New Zealand’s Prime Minister, Jacinda Ardern has maintained that despite the country’s friendly posture with China, there are always going to be differences with its top trading partner as Beijing takes on a broader role in the world.
Ardern acknowledged in her speech at the China Business Summit in Auckland on Monday that these differences are becoming harder to reconcile but added these differences need not define their relationship.
There are things on which China and New Zealand “do not, cannot, and will not agree,” the PM said.
“It will not have escaped the attention of anyone here that as China’s role in the world grows and changes, the differences between our systems – and the interests and values that shape those systems – are becoming harder to reconcile.

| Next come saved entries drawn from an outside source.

(* ===== verification/Naming.v ===== *)
(** * Names of generated objects ([pkg/util/naming])

    The names that are computed from the names of other objects: lower case,
    bounded in length, with the 32-bit FNV-1 hash of [hash/fnv] to keep what was
    changed or cut apart. *)

From Stdlib Require Import ZArith Lia String Ascii DecimalString DecimalPos.
From S2P Require Import Prelude GoStrings.

Definition MaxFederatedObjectNameLength : nat := 253.
Definition MaxEndpointSliceNameLength : nat := 253.
Definition MaxLabelValueLength : nat := 63.

Definition endpointSlicePrefix : string := "imported".
Definition derivedServicePrefix : string := "derived".

Definition fnvHashFunc (key : string) : Z := fnv32_write fnv32_offset key.

(** Comparisons of bytes. *)
Definition between (lo hi c : ascii) : bool :=
  (N_of_ascii lo <=? N_of_ascii c)%N && (N_of_ascii c <=? N_of_ascii hi)%N.

Definition legalChar (ch : ascii) : bool :=
  between "a" "z" ch || between "0" "9" ch || Ascii.eqb ch "." || Ascii.eqb ch "-".

Definition caseDiff : N := (N_of_ascii "a" - N_of_ascii "A")%N.

Definition transformChar (ch : ascii) : ascii :=
  if legalChar ch then ch
  else if between "A" "Z" ch then ascii_of_N (caseDiff + N_of_ascii ch)
  else "."%char.

(** The first loop, and the flag that it sets. *)
Fixpoint transformChars (name : string) : string * bool :=
  match name with
  | EmptyString => (EmptyString, false)
  | String ch name' =>
      let '(transformedName, transformed) := transformChars name' in
      (String (transformChar ch) transformedName, negb (legalChar ch) || transformed)
  end.

(** The second loop: [previous] is the byte before, if any. *)
Fixpoint squashDots (previous : option ascii) (name : string) : string * bool :=
  match name with
  | EmptyString => (EmptyString, false)
  | String ch name' =>
      let '(sanitizedName, transformed) := squashDots (Some ch) name' in
      if bool_decide (previous = Some "."%char) && Ascii.eqb ch "." then (sanitizedName, true)
      else (String ch sanitizedName, transformed)
  end.

Definition transformObjectName (objectName : string) : string * bool :=
  let '(transformedName, transformed1) := transformChars objectName in
  let '(sanitizedName, transformed2) := squashDots None transformedName in
  (sanitizedName, transformed1 || transformed2).

(** A name that is too long is cut, to end with the hash of the whole. *)
Definition truncateName (maxLength : nat) (name : string) : string :=
  if (maxLength <? String.length name)%nat then
    let nameHash := decimal (fnvHashFunc name) in
    (String.substring 0 (maxLength - String.length nameHash - 1) name ++ "-" ++ nameHash)%string
  else name.

Definition GenerateFederatedObjectName (objectName ftcName : string) : string :=
  let '(transformedName, transformed) := transformObjectName objectName in
  let federatedName := (transformedName ++ "-" ++ ftcName)%string in
  let federatedName := if transformed then (federatedName ++ "-" ++ decimal (fnvHashFunc objectName))%string
                       else federatedName in
  truncateName MaxFederatedObjectNameLength federatedName.

Definition GenerateImportedEndpointSliceName (endpointSliceName cluster : string) : string :=
  truncateName MaxEndpointSliceNameLength
    (endpointSlicePrefix ++ "-" ++ cluster ++ "-" ++ endpointSliceName)%string.

Definition GenerateDerivedSvcFedObjName (serviceName : string) : string :=
  truncateName MaxFederatedObjectNameLength
    (derivedServicePrefix ++ "-" ++ serviceName ++ "-" ++ "services")%string.

Definition GenerateSourceClusterValue (clusterName : string) : string :=
  truncateName MaxLabelValueLength clusterName.

(** ** Properties *)

Lemma fnv32_step_range h c : 0 <= fnv32_step h c < 2 ^ 32.
Proof.
  unfold fnv32_step. set (x := (h * 16777619) mod 2 ^ 32).
  assert (0 <= x < 2 ^ 32) as Hx by (apply Z.mod_pos_bound; lia).
  assert (0 <= Z.of_N (N_of_ascii c) < 2 ^ 32) as Hc by (pose proof (N_ascii_bounded c); lia).
  assert (0 <= Z.lxor x (Z.of_N (N_of_ascii c))) as H0 by (apply Z.lxor_nonneg; lia).
  split; [done|]. destruct (decide (Z.lxor x (Z.of_N (N_of_ascii c)) = 0)) as [->|Hne]; [lia|].
  apply Z.log2_lt_pow2; [lia|]. eapply Z.le_lt_trans; [apply Z.log2_lxor; lia|].
  apply Z.max_lub_lt; [destruct (decide (x = 0)) as [->|]; [done|]|
    destruct (decide (Z.of_N (N_of_ascii c) = 0)) as [->|]; [done|]]; apply Z.log2_lt_pow2; lia.
Qed.

Lemma fnvHashFunc_range key : 0 <= fnvHashFunc key < 2 ^ 32.
Proof.
  unfold fnvHashFunc. assert (0 <= fnv32_offset < 2 ^ 32) as H by (unfold fnv32_offset; lia).
  revert H. generalize fnv32_offset. induction key as [|c key IH]; intros h Hh; [done|].
  apply IH, fnv32_step_range.
Qed.

Lemma string_length_app s t : String.length (s ++ t) = (String.length s + String.length t)%nat.
Proof. induction s as [|c s IH]; [done|]. simpl. by rewrite IH. Qed.

Lemma substring_length n s : (n <= String.length s)%nat -> String.length (String.substring 0 n s) = n.
Proof.
  revert s. induction n as [|n IH]; intros s H; [by destruct s|]. destruct s as [|c s]; simpl in *; [lia|].
  rewrite IH; [done|lia].
Qed.

(** *** Decimal numbers *)

Lemma length_string_of_uint d : String.length (NilEmpty.string_of_uint d) = Decimal.nb_digits d.
Proof. induction d; simpl; by f_equal. Qed.

Lemma nb_digits_double d : (Decimal.nb_digits (Decimal.Little.double d) <= S (Decimal.nb_digits d) /\
  Decimal.nb_digits (Decimal.Little.succ_double d) <= S (Decimal.nb_digits d))%nat.
Proof. induction d; simpl; lia. Qed.

Lemma nb_digits_revapp d d' : Decimal.nb_digits (Decimal.revapp d d') = (Decimal.nb_digits d + Decimal.nb_digits d')%nat.
Proof. revert d'. induction d; intros d'; simpl; rewrite ?IHd; simpl; lia. Qed.

Lemma nb_digits_to_uint p : (Decimal.nb_digits (Pos.to_uint p) <= Pos.size_nat p)%nat.
Proof.
  unfold Pos.to_uint, Decimal.rev. rewrite nb_digits_revapp. simpl. rewrite Nat.add_0_r.
  induction p as [p IH|p IH|]; simpl; [..|lia];
    pose proof (nb_digits_double (Pos.to_little_uint p)); lia.
Qed.

Lemma nb_digits_32 p : Zpos p < 2 ^ 32 -> (Decimal.nb_digits (Pos.to_uint p) <= 33)%nat.
Proof.
  intros Hp. transitivity (Pos.size_nat p); [apply nb_digits_to_uint|].
  assert (33%nat = Pos.size_nat 4294967296) as -> by (vm_compute; reflexivity).
  apply Pos.size_nat_monotone. rewrite <- Pos.ltb_lt, Pos2Z.inj_ltb. by apply Z.ltb_lt.
Qed.

Lemma string_of_uint_length d :
  (String.length (NilZero.string_of_uint d) <= Nat.max 1 (Decimal.nb_digits d))%nat.
Proof. destruct d; simpl; rewrite ?length_string_of_uint; lia. Qed.

(** A 32-bit number has few digits, all of them legal. *)
Lemma decimal_spec n : 0 <= n < 2 ^ 32 ->
  (String.length (decimal n) <= 33)%nat /\ exists d, decimal n = NilZero.string_of_uint d.
Proof.
  intros Hn. unfold decimal. destruct n as [|p|p]; [|cbn [Z.to_int NilZero.string_of_int]|lia].
  - split; [simpl; lia|]. by exists (Decimal.D0 Decimal.Nil).
  - split; [|by eexists]. pose proof (string_of_uint_length (Pos.to_uint p)).
    pose proof (nb_digits_32 p). lia.
Qed.

(** *** Legal names *)

Fixpoint all_legal (s : string) : bool :=
  match s with EmptyString => true | String c s' => legalChar c && all_legal s' end.

Lemma all_legal_app s t : all_legal (s ++ t) = all_legal s && all_legal t.
Proof. induction s as [|c s IH]; [done|]. simpl. by rewrite IH, andb_assoc. Qed.

Lemma all_legal_substring n s : all_legal s = true -> all_legal (String.substring 0 n s) = true.
Proof.
  revert s. induction n as [|n IH]; intros [|c s]; simpl; try done.
  intros [-> H]%andb_true_iff. simpl. by apply IH.
Qed.

Lemma all_legal_digits d : all_legal (NilZero.string_of_uint d) = true.
Proof. destruct d as [|d|d|d|d|d|d|d|d|d|d]; [done|..]; simpl; induction d; simpl; done. Qed.

Lemma all_legal_hash key : all_legal (decimal (fnvHashFunc key)) = true.
Proof. destruct (decimal_spec _ (fnvHashFunc_range key)) as (_ & d & ->). apply all_legal_digits. Qed.

Lemma length_hash key : (String.length (decimal (fnvHashFunc key)) <= 33)%nat.
Proof. apply decimal_spec, fnvHashFunc_range. Qed.

Lemma transformChar_legal ch : legalChar (transformChar ch) = true.
Proof.
  destruct ch as [[] [] [] [] [] [] [] []]; reflexivity.
Qed.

“This is a challenge that we, and many other countries across the Indo Pacific region, but also in Europe and other regions, are also grappling with,” she added.

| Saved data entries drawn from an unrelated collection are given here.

(** What [desiredObject] merges into the cluster object. *)
Lemma desiredObject_propagates m r c o u : metadata_kept r -> overrides_frame r c ->
  desiredObject (for_dispatch m r) c o = Returns (inl u) ->
  exists d u', propagates r c d /\
    RetainOrMergeClusterFields (res_TargetGVK r) (recordPropagatedLabelsAndAnnotations d) o = Returns (inl u') /\
    uns_Meta u = uns_Meta u'.
Proof.
  intros Hr Hf. unfold desiredObject, for_dispatch. cbn [ObjectForCluster ApplyOverrides TargetGVK fr_Object TypeConfig].
  destruct (res_ObjectForCluster r c) as [u0|] eqn:E0; [|done]. pose proof (ObjectForCluster_ok r c u0 (mk_template r Hr) E0) as H0.
  destruct (SetFinalizers_meta (uns_GetFinalizers o) u0 H0) as (F1 & F2 & F3).
  pose proof (metadata_ok_SetFinalizers (uns_GetFinalizers o) u0 H0) as Hv. set (v := uns_SetFinalizers _ u0) in *.
  destruct (res_ApplyOverrides r v c) as [u1|] eqn:E1; [|done].
  assert (propagates r c u1) as Hu1.
  { revert E1. unfold res_ApplyOverrides. destruct (0 <? _); [done|]. intros (p & Hp & [= <-])%bind_error_inl.
    assert (same_metadata p v) as [Hm Hok]%same_metadata_Meta.
    { destruct (overridesForCluster _ _ c) as [patches|] eqn:Eo; [by eapply Hf|]. by injection Hp as <-. }
    rewrite Hv in Hok. apply same_meta_fields in Hm as (M1 & M2 & M3).
    split; [by apply AddManagedLabel_ok|]. exists u0. split; [done|]. unfold AddManagedLabel.
    rewrite GetLabels_SetLabels, GetAnnotations_SetLabels by done. split_and!; [|congruence|congruence].
    rewrite <- F1, <- M1. unfold names, uns_GetName, uns_GetNamespace. by rewrite (ms_meta _ _ _ (Meta_SetLabels _)). }
  set (u2 := match uns_GetFinalizers u1 with [] => u1 | _ => _ end).
  assert (propagates r c u2) as Hu2.
  { unfold u2. destruct (uns_GetFinalizers u1) as [|f fs]; [done|]. destruct Hu1 as [Hok (w & Hw & Hn & Ha & Hl)].
    destruct (SetFinalizers_meta (uniqueFinalizers ∅ (f :: fs)) u1 Hok) as (G1 & G2 & G3).
    split; [by apply metadata_ok_SetFinalizers|]. exists w. split_and!; [done|congruence..]. }
  clearbody u2. rewrite may_panic_bind_Returns. intros ([u4|] & H4 & [= H5]).
  destruct (retainReplicas _ _ _ _) as [u5|] eqn:E5; [|done]. injection H5 as <-.
  apply retainReplicas_metadata, same_metadata_Meta in E5 as [Hm _]; [|apply Hr]. by exists u2, u4.
Qed.

Lemma ObjectVersion_nonempty u : ObjectVersion u <> ""%string.
Proof. unfold ObjectVersion. by destruct (negb _). Qed.

Lemma ObjectMetaObjEquivalent_ext u u' o : uns_Meta u = uns_Meta u' ->
  ObjectMetaObjEquivalent u o = ObjectMetaObjEquivalent u' o.
Proof. unfold ObjectMetaObjEquivalent, uns_GetName, uns_GetNamespace, uns_GetLabels, uns_GetAnnotations. by intros ->. Qed.

(** A merge keeps what is propagated. *)
Lemma mergeStringMaps_subset template observed keys : template ⊆ mergeStringMaps template observed keys.
Proof. apply map_subseteq_spec. intros k v Hk. by rewrite mergeStringMaps_lookup, Hk. Qed.

(** The cluster stored an object as it was sent. *)
Record stored_as (u o : Unstructured) : Prop := {
  sa_names : names o = names u;
  sa_labels : uns_GetLabels o = uns_GetLabels u;
  sa_annotations : uns_GetAnnotations o = uns_GetAnnotations u;
  sa_keys : uns_GetLabels o !! ""%string = None /\ uns_GetAnnotations o !! ""%string = None
}.

(** The keys that the resource propagates can be joined with commas. *)
Definition no_comma_keys (r : federatedResource) (c : string) : Prop :=
  forall u, res_ObjectForCluster r c = inl u -> no_commas (uns_GetLabels u) /\ no_commas (uns_GetAnnotations u).

(** An update that was sent and stored leaves the version of the stored object
    in the dispatcher. *)
Lemma update_recorded clientAccessor client fr c o u o' :
  clientAccessor c = inl client -> desiredObject fr c o = Returns (inl u) ->
  (c, Send (ReqUpdate (uns_GetNamespace u) u)) ∈ flat_map effects (managed_Update clientAccessor fr c o) ->
  cl_Update client (uns_GetNamespace u) u = inl o' ->
  versionMap (run (managed_Update clientAccessor fr c o) NewManagedDispatcher) !! c = Some (ObjectVersion o').
Proof.
  intros Hc Hu Hsent Ho. revert Hsent. unfold managed_Update, clusterOperation. rewrite Hc. unfold updateFunc. rewrite Hu.
  destruct (IsExplicitlyUnmanaged o); [cbn; set_solver|].
  destruct (VersionForCluster fr c) as [v|]; [|cbn; set_solver].
  destruct (ObjectNeedsUpdate u o v); [|cbn; set_solver].
  rewrite Ho. intros _. cbn. by rewrite lookup_insert_eq.
Qed.
Lemma syncCluster_wf m r selected cluster : existsb crashes (syncCluster s m r selected cluster).1 = false ->
  wf true (syncCluster s m r selected cluster).1.
Proof.
  unfold syncCluster, RecordStatusOf, removeFromCluster, managedDispatcher, managed_Delete, managed_RemoveManagedLabel.
  cbn [d_Delete d_RemoveManagedLabel].
  repeat first
    [ solve [intros _; repeat constructor]
    | case_match; cbn [fst]
    | apply managed_Update_wf | apply managed_Create_wf
    | intros H'; apply wf_eff; revert H'; cbn [existsb crashes orb];
      first [apply unmanaged_Delete_wf | apply unmanaged_RemoveManagedLabel_wf] ].
Qed.

(** Programs of different clusters, one after the other. *)
Lemma wf_app p q : wf true p -> wf true q -> (forall c, c ∈ clusters p -> c ∉ clusters q) -> wf true (p ++ q).
Proof.
  intros Hp. remember true as m. induction Hp as [| |m c e p Hp IH|m body p Hb IHb Hp IH Hd]; subst; [done|done|..];
    intros Hq Hpq; simpl.
  - apply wf_eff. apply IH; [done..|]. intros c' Hc'. apply Hpq. rewrite clusters_eff. by right.
  - apply wf_go; [done|..].
    + apply IH; [done..|]. intros c' Hc'. apply Hpq. rewrite clusters_go. apply elem_of_app. by right.
    + intros c Hc. unfold clusters. rewrite flat_map_app, fmap_app, not_elem_of_app. split; [by apply Hd|].
      apply Hpq. rewrite clusters_go. apply elem_of_app. by left.
Qed.

Lemma syncProgram_does m r selected cs c q : metadata_kept r ->
  (c, Send q) ∈ flat_map effects (syncProgram s m r selected cs) ->
  exists cluster, cluster ∈ cs /\ c_Name cluster = c /\ allowed (fun u => HasManagedLabel u = true) r selected cluster q.
Proof.
  intros Hr. unfold syncProgram. rewrite flat_map_flat_map. intros (cluster & Hin & Hq)%flat_map_In.
  exists cluster. pose proof (syncCluster_does (fun u => HasManagedLabel u = true) m r selected cluster) as Hd.
  unfold does in Hd. rewrite Forall_forall in Hd. edestruct Hd as [Hc Hal]; [..|exact Hq|done].
  - intros o u. by apply created_labelled.
  - intros o u. by apply desiredObject_labelled.
Qed.

Lemma syncCluster_clusters m r selected cluster c : c ∈ clusters (syncCluster s m r selected cluster).1 ->
  c = c_Name cluster.
Proof. eapply does_clusters, (syncCluster_does (fun _ => True)); done. Qed.

Lemma syncProgram_wf m r selected cs : NoDup (c_Name <$> cs) ->
  existsb crashes (syncProgram s m r selected cs) = false -> wf true (syncProgram s m r selected cs).
Proof.
  induction cs as [|cluster cs IH]; [constructor|]. simpl. intros [Hnin Hnd]%NoDup_cons [H1 H2]%existsb_app_false.
  apply wf_app; [by apply syncCluster_wf|by apply IH|].
  intros c ->%syncCluster_clusters (ce & Hc & Hin)%list_elem_of_fmap. unfold syncProgram in Hin.
  rewrite flat_map_flat_map in Hin. apply flat_map_In in Hin as (cl & Hcl & Hin). apply Hnin, list_elem_of_fmap.
  exists cl. split; [|done]. rewrite Hc. apply (syncCluster_clusters m r selected cl). apply list_elem_of_fmap. by exists ce.
Qed.
Definition operateImageComponent (oldValue operator newValue : string) : string + string :=
  if String.eqb operator OperatorAddIfAbsent then
    if String.eqb newValue "" then inr (OperatorAddIfAbsent ++ " operation needs value")%string
    else if negb (String.eqb oldValue "")
    then inr (OperatorAddIfAbsent ++ " is not allowed to operate on non-empty value")%string
    else inl newValue
  else if String.eqb operator OperatorOverwrite then inl newValue
  else if String.eqb operator OperatorDelete then inl ""%string
  else inr ("unsupported operator: " ++ operator)%string.

Definition OperateRegistry (i : Image) (operator value : string) : Image + string :=
  bind_error (operateImageComponent (registry i) operator value) (fun newRegistry =>
    inl {| registry := newRegistry; repository := repository i; tag := tag i; digest := digest i |}).

Definition OperateRepository (i : Image) (operator value : string) : Image + string :=
  bind_error (operateImageComponent (repository i) operator value) (fun newRepository =>
    inl {| registry := registry i; repository := newRepository; tag := tag i; digest := digest i |}).

Definition OperateTag (i : Image) (operator value : string) : Image + string :=
  bind_error (operateImageComponent (tag i) operator value) (fun newTag =>
    if negb (String.eqb newTag "") && negb (AnchoredTagRegexp_MatchString newTag)
    then inr "invalid tag format after applying the overrider"%string
    else inl {| registry := registry i; repository := repository i; tag := newTag; digest := digest i |}).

This comment followed as New Zealand faces pressure from some elements among Western allies over its reluctance to use the Five Eyes intelligence and security alliance to criticize Beijing.
The Five Eyes include Australia, Britain, Canada and the United States.
Last month, Foreign Affairs Minister Nanaia Mahuta announced that Ardern was uncomfortable expanding the role of Five Eyes—-a statement that garnered criticism from Western allies.
According to analysts, Ardern’s statement on Monday reiterates New Zealand’s stance to keep an independent foreign policy not loyal to any bloc.